An economic model usually seeks harmony between the various social actors.

Classification of economic models

Economic models are supposed to be transparent (their rules must be visible to everyone) and homogeneous (these rules must be applied equally), although there are often distortions.

The major economic models are the command economy model (the State intervenes with the intention of regulating economic activity), the liberal model (it trusts in the capacity of the market for self-regulation) and the mixed model (which combines aspects of the command economy and the liberal model).

Main theorists

There are many scholars who throughout history have carried out analysis and research on the different economic models that exist in the world.
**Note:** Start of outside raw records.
(** [array.indexOf(searchElement)]: the first index whose element is
    strictly equal to the searched one, -1 when there is none. *)
Fixpoint indexOf_from (k : Z) (elements : list number) (searchElement : number) : Z :=
  match elements with
  | [] => -1
  | x :: rest =>
      if strict_eq x searchElement then k
      else indexOf_from (k + 1) rest searchElement
  end.

Definition indexOf (elements : list number) (searchElement : number) : Z :=
  indexOf_from 0 elements searchElement.

(** [array[index]] on an ordinary array: [None] stands for [undefined],
    which is what an index outside the array (a negative one included)
    reads. *)
Definition array_get {A : Type} (array : list A) (index : Z) : option A :=
  if 0 <=? index then array !! Z.to_nat index else None.

(** [x * y] for a finite [y].  The scores are binary32 values widened to
    binary64, and the only multiplier in the program is 100: the product
    of a 24-bit significand by 100 fits the 53 bits of a binary64, so the
    multiplication is exact. *)
Definition mul (x : number) (y : Q) : number :=
  match x with
  | NaN => NaN
  | PInf => if Qle_bool y 0 then (if Qeq_bool y 0 then NaN else NInf) else PInf
  | NInf => if Qle_bool y 0 then (if Qeq_bool y 0 then NaN else PInf) else NInf
  | Num q => Num (q * y)
  end.

(** The decimal digits of [n] with no leading zero, ["0"] for zero. *)
Definition digits (n : Z) : string := pretty (Z.to_N n).

(** [x.toFixed(2)], ECMA-262, 21.1.3.3, with [fractionDigits] = 2.

    - a number that is not finite prints as [Number::toString] prints it;
    - the sign is split off;
    - from 10^21 on the result is [ToString(x)], whose digits depend on
      the binary64 neighbours of [x]: that printer is a parameter;
    - otherwise [n] is the integer for which [n / 100 - x] is closest to
      zero, the larger one when there are two, and its digits are padded
      to three and split before the last two. *)
Definition toFixed_n (x : Q) : Z := Qfloor (x * 100 + (1 # 2)).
Among those we should highlight, without a doubt, Milton Friedman who, among other things, received the Nobel Prize in Economics for the set of contributions he made in subjects such as statistics, macroeconomics , statistics or economic history.

In the same way, the figure of Paul Samuelson cannot be overlooked either. He also received the aforementioned Nobel Prize, in his case in 1970, for carrying out a series of important notes regarding dynamic and static economic theory.

Economic model in mathematical economics

In mathematical economics , on the other hand, an economic model is a scheme or representation that shows, in theory, what the intended functioning of the different economic procedures is.

The economic model, in this sense, appeals to various variables and the logical relationships established between them to develop a simple representation that contributes to the understanding of more complex systems.